One of the site’s early pages highlights the remarks of the Rt. Reverend William E. Swing, Bishop of California for the Episcopal Church of the United States, which were delivered at the ordination of ECUSA priests in San Francisco. In his remarks Bp. Swing noted with optimism the way today’s “youthful voices” speak of the environment in “more reverential tones, as if somehow the environment is an arena for the sacred.” He also went on to predict that in 50 years the world’s population will “soar from 5.5 billion to more than 9 billion. Soaring populations and shrinking materials [resources] will move us from a casual, romantic appreciation of nature to a profound ethical and sacred regard.”1

But if nature is to be sacred and human life profane, what fate will befall humanity at the hands of the new god? In his essay “The Challenge of Biocentrism,” Thomas Sieger Derr, noted author of articles on both religion and the environment, worries about the consequences of divinizing Creation and the corollary belief that, for the good of the planet, many human beings must die:

Should this ecological ‘wisdom’ [the necessity of large-scale death] be applied to Homo sapiens? Because the whole direction of biocentric thought is to answer this question affirmatively, and because the consequences are so fearsome for most people’s sensitivities, it is hard to find candid replies. When they do come out, ordinary ethical opinion, unenlightened by this new environmental realism, is apt to be appalled. Should we curtail medicine so that more of us may die “naturally” and earlier? Yes. Should we refrain from feeding the hungry, so that population will not exceed its boundaries? Yes, said the “life-boat school” and especially its helmsman Garrett Hardin, whose bluntness is plainly an embarrassment to the current generation of biocentrists. Or consider J. Baird Callicott’s rendering of William Aiken’s questions as direct statements: ‘Massive human diebacks would be good. It is our duty to cause them. It is our species duty relative to the whole, to eliminate 90 percent of our numbers.’2

This, of course, is not only monstrous from an ethical point of view but wrongheaded from the perspective of simple logic. If human beings are to be simply another species among the masses of species which, together, constitute God, why are we to be held to any other standard in regard to other species? If nature, as the axiom goes, is ‘red in tooth and claw’ why shouldn’t human beings seek to further their own existence at the expense of the rest?

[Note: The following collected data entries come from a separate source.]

(** * Basic-auth middleware and error handler of the gateway

    Shallow embedding of [mw_basic_auth.go] (credential extraction, identity
    resolution, bcrypt verification behind the murmur3 fingerprint cache) and
    of [gateway/handler_error.go] (error template selection, analytics record
    path and expiry), followed by the properties proved about them.

    Go strings are byte sequences: they are [string] here (a list of 8-bit
    [ascii]).  Go maps are [gmap].  Go's machine integers are [Z] with the
    wrap-around of the operation written out where one happens.

    The middleware is parametrised by the two hashes it calls.  The hasher
    of [murmur3.New64] and [bcrypt.CompareHashAndPassword] are embedded as
    well, so that the middleware can be run on them. *)

From Stdlib Require Import ZArith Ascii String List Lia.
From stdpp Require Import base option strings gmap nmap list pretty.

Open Scope string_scope.
Open Scope Z_scope.

(** ** Package [strings] of the Go library, for one-byte separators *)

Module GoStrings.

(** [strings.Split(s, sep)] for a separator of one byte: the fields between
    the occurrences of [sep], one more than there are occurrences. *)
Fixpoint Split (sep : ascii) (s : string) : list string :=
  match s with
  | EmptyString => [EmptyString]
  | String a rest =>
      if Ascii.eqb a sep then EmptyString :: Split sep rest
      else match Split sep rest with
           | [] => [String a EmptyString]
           | field :: fields => String a field :: fields
           end
  end.

(** Number of occurrences of a byte, [strings.Count] for one-byte [sep]. *)
Fixpoint Count (sep : ascii) (s : string) : nat :=
  match s with
  | EmptyString => 0%nat
  | String a rest => ((if Ascii.eqb a sep then 1 else 0) + Count sep rest)%nat
  end.

(** [strings.HasPrefix(s, prefix)]. *)
Definition HasPrefix (s pre : string) : bool := String.prefix pre s.

(** [strings.TrimPrefix(s, prefix)]: [s] without the leading [prefix], [s]
    itself when it does not start with [prefix]. *)
Definition TrimPrefix (s pre : string) : string :=
  if HasPrefix s pre
  then String.substring (String.length pre)
                        (String.length s - String.length pre)%nat s
  else s.

(** the number that the bytes of a string spell, least significant first *)
Fixpoint littleEndian (s : string) : N :=
  match s with
  | EmptyString => 0%N
  | String a rest => (N_of_ascii a + 256 * littleEndian rest)%N
  end.

End GoStrings.

(** ** [encoding/base64], [StdEncoding]

    The standard alphabet of RFC 4648 with [=] padding.  The decoder of the Go
    library skips carriage returns and line feeds wherever they stand, wants
    full quanta of four characters, accepts padding only in the last quantum
    (in its third and fourth, or in its fourth place) and nothing behind it. *)

Module Base64.

Definition encodeStd : string :=
  "ABCDEFGHIJKLMNOPQRSTUVWXYZabcdefghijklmnopqrstuvwxyz0123456789+/".

Definition padChar : ascii := "="%char.

(** [enc.encode[i]] *)
Definition encodeChar (i : N) : ascii :=
  match String.get (N.to_nat i) encodeStd with
  | Some c => c
  | None => padChar
  end.

(** position of a byte in a string, from [from] on *)
Fixpoint indexFrom (from : N) (c : ascii) (s : string) : option N :=
  match s with
  | EmptyString => None
  | String a rest =>
      if Ascii.eqb a c then Some from else indexFrom (N.succ from) c rest
  end.

(** [enc.decodeMap[c]], [None] where the map holds 0xff *)
Definition decodeMap (c : ascii) : option N := indexFrom 0 c encodeStd.

Definition byte (n : N) : ascii := ascii_of_N (n mod 256).

(** [EncodeToString]: three bytes give four characters; one or two bytes
    left over give two or three characters and padding. *)
Fixpoint EncodeToString (src : string) : string :=
  match src with
  | EmptyString => EmptyString
  | String a EmptyString =>
      let val := N.shiftl (N_of_ascii a) 16 in
      String (encodeChar (N.land (N.shiftr val 18) 63))
        (String (encodeChar (N.land (N.shiftr val 12) 63))
           (String padChar (String padChar EmptyString)))
  | String a (String b EmptyString) =>
      let val := N.lor (N.shiftl (N_of_ascii a) 16) (N.shiftl (N_of_ascii b) 8) in
      String (encodeChar (N.land (N.shiftr val 18) 63))
        (String (encodeChar (N.land (N.shiftr val 12) 63))
           (String (encodeChar (N.land (N.shiftr val 6) 63))
              (String padChar EmptyString)))
  | String a (String b (String c rest)) =>
      let val := N.lor (N.lor (N.shiftl (N_of_ascii a) 16)
                              (N.shiftl (N_of_ascii b) 8)) (N_of_ascii c) in
      String (encodeChar (N.land (N.shiftr val 18) 63))
        (String (encodeChar (N.land (N.shiftr val 12) 63))
           (String (encodeChar (N.land (N.shiftr val 6) 63))
              (String (encodeChar (N.land val 63)) (EncodeToString rest))))
  end.

Definition isNewline (c : ascii) : bool :=
  Ascii.eqb c "010"%char || Ascii.eqb c "013"%char.

Fixpoint dropNewlines (s : string) : string :=
  match s with
  | EmptyString => EmptyString
  | String a rest =>
      if isNewline a then dropNewlines rest else String a (dropNewlines rest)
  end.

(** the bytes of one quantum of [dlen] characters whose values are given *)
Definition quantumBytes (dlen : nat) (d0 d1 d2 d3 : N) : string :=
  let val := N.lor (N.lor (N.lor (N.shiftl d0 18) (N.shiftl d1 12))
                          (N.shiftl d2 6)) d3 in
  let b0 := byte (N.shiftr val 16) in
  let b1 := byte (N.shiftr val 8) in
  let b2 := byte val in
  match dlen with
  | 4%nat => String b0 (String b1 (String b2 EmptyString))
  | 3%nat => String b0 (String b1 EmptyString)
  | _ => String b0 EmptyString
  end.

(** the quanta of an input without newlines *)
Fixpoint decodeQuanta (src : string) : option string :=
  match src with
  | EmptyString => Some EmptyString
  | String a (String b (String c (String d rest))) =>
      match decodeMap a, decodeMap b with
      | Some d0, Some d1 =>
          if Ascii.eqb c padChar then
            if Ascii.eqb d padChar && String.eqb rest EmptyString
            then Some (quantumBytes 2 d0 d1 0 0)
            else None
          else
            match decodeMap c with
            | None => None
            | Some d2 =>
                if Ascii.eqb d padChar then
                  if String.eqb rest EmptyString
                  then Some (quantumBytes 3 d0 d1 d2 0)
                  else None
                else
                  match decodeMap d, decodeQuanta rest with
                  | Some d3, Some tail =>
                      Some (quantumBytes 4 d0 d1 d2 d3 +:+ tail)
                  | _, _ => None
                  end
            end
      | _, _ => None
      end
  | _ => None
  end.

(** [DecodeString]; [None] is a [CorruptInputError]. *)
Definition DecodeString (s : string) : option string :=
  decodeQuanta (dropNewlines s).

(** the characters an encoding is made of: no newline, no space *)
Definition plain (c : ascii) : Prop :=
  isNewline c = false /\ Ascii.eqb c " " = false.

Fixpoint allPlain (s : string) : Prop :=
  match s with
  | EmptyString => True
  | String c rest => plain c /\ allPlain rest
  end.

End Base64.

(** ** Package [time]: durations and instants *)

Module GoTime.

(** the value an [int64] holds after an operation whose exact result is [z] *)
Definition wrap64 (z : Z) : Z := (z + 2 ^ 63) mod 2 ^ 64 - 2 ^ 63.

(** [time.Duration]: an [int64] count of nanoseconds *)
Definition Duration := Z.

Definition Nanosecond : Duration := 1.
Definition Second : Duration := 1000000000.
Definition Minute : Duration := 60 * Second.
Definition Hour : Duration := 60 * Minute.

(** product of two durations, as the [*] of [int64] *)
Definition mul (a b : Duration) : Duration := wrap64 (a * b).

(** [time.Time] as nanoseconds since the Unix epoch; its range is wider
    than that of [Duration], so the sum below does not wrap. *)
Definition Time := Z.

Definition Add (t : Time) (d : Duration) : Time := t + d.

(** [t.Unix()]: whole seconds since the epoch *)
Definition Unix (t : Time) : Z := t / 1000000000.

End GoTime.

(** ** [go-cache]: an expiring in-memory key/value store *)

Module GoCache.

(** an item and the instant after which it is no longer returned;
    [None] is an item that never expires *)
Record Item := mkItem { Object : string; Expiration : option GoTime.Time }.

Record Cache := mkCache {
  defaultExpiration : GoTime.Duration;
  items : gmap string Item
}.

(** [cache.New(defaultExpiration, cleanupInterval)] *)
Definition New (d : GoTime.Duration) : Cache :=
  {| defaultExpiration := d; items := ∅ |}.

(** [c.Set(k, x, d)] ([Set] is taken in Rocq) at instant [now]: a duration of 0 stands for the
    default expiration of the cache, a negative one for no expiration.  The
    expiry is kept as the instant [now.Add(d)].  go-cache keeps its
    [UnixNano], an [int64]: an expiry past the last instant of an [int64]
    wraps to a negative one there, which is no expiration; [Get] reads an
    [int64] clock, which never passes such an instant either. *)
Definition Set' (c : Cache) (k : string) (x : string) (d : GoTime.Duration)
           (now : GoTime.Time) : Cache :=
  let d := if d =? 0 then defaultExpiration c else d in
  let e := if 0 <? d then Some (GoTime.Add now d) else None in
  {| defaultExpiration := defaultExpiration c;
     items := <[k := mkItem x e]> (items c) |}.

(** [c.Get(k)] at instant [now]: the object, unless absent or expired *)
Definition Get (c : Cache) (k : string) (now : GoTime.Time) : option string :=
  match items c !! k with
  | None => None
  | Some it =>
      match Expiration it with
      | Some e => if e <? now then None else Some (Object it)
      | None => Some (Object it)
      end
  end.

End GoCache.

(** ** [net/http]: header maps

    [http.Header] is a [map[string][]string].  All accesses below go through
    [Get], [Set] (here [Set']), [Add] and [Del], which canonicalise the key in the same way,
    so a key stands for its canonical form. *)

Module Http.

Abbreviation Header := (gmap string (list string)).

Definition Get (h : Header) (key : string) : string :=
  match h !! key with
  | Some (v :: _) => v
  | _ => EmptyString
  end.

Definition Set' (h : Header) (key value : string) : Header :=
  <[key := [value]]> h.

Definition Add (h : Header) (key value : string) : Header :=
  <[key := (default [] (h !! key) ++ [value])%list]> h.

Definition Del (h : Header) (key : string) : Header := delete key h.

(** whether the header carries at least one value under [key] *)
Definition Has (h : Header) (key : string) : bool :=
  match h !! key with
  | Some (_ :: _) => true
  | _ => false
  end.

Definition StatusOK : Z := 200.
Definition StatusBadRequest : Z := 400.
Definition StatusUnauthorized : Z := 401.
Definition StatusForbidden : Z := 403.

End Http.

(** ** Data shared by the two files *)

(** a Go [error] made by [errors.New]: its message *)
Definition error := string.

(** [user.HashType].  Its declaration is in package [user]; a Go
    named type holds values beyond its declared constants, which are kept
    here as [HashOther]. *)
Inductive HashType :=
| HashPlainText
| HashBCrypt
| HashOther (name : string).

Traditional Christianity, of course, teaches no such responsibility to either destructive self-preservation or mindless self-sacrifice. We human beings, in the orthodox Christian view, are able to use nature for our own ends because we bear the responsibility for how we do so. There was a time when most Christian churches understood this. Christians in Communion with Creation clearly does not.

Endnotes

1 William E. Swing, “A Call to Ordinands, Clergy and all Christians,” 4 June 1995, Grace Cathedral, San Francisco as appearing on the Wilderness Manna web site (http://www.ecr.angliean.org/wm/call.html) on 15 July 1996.

2 Thomas S. Derr in Creation at Risk, (Ethics and Public Policy Center), p 100.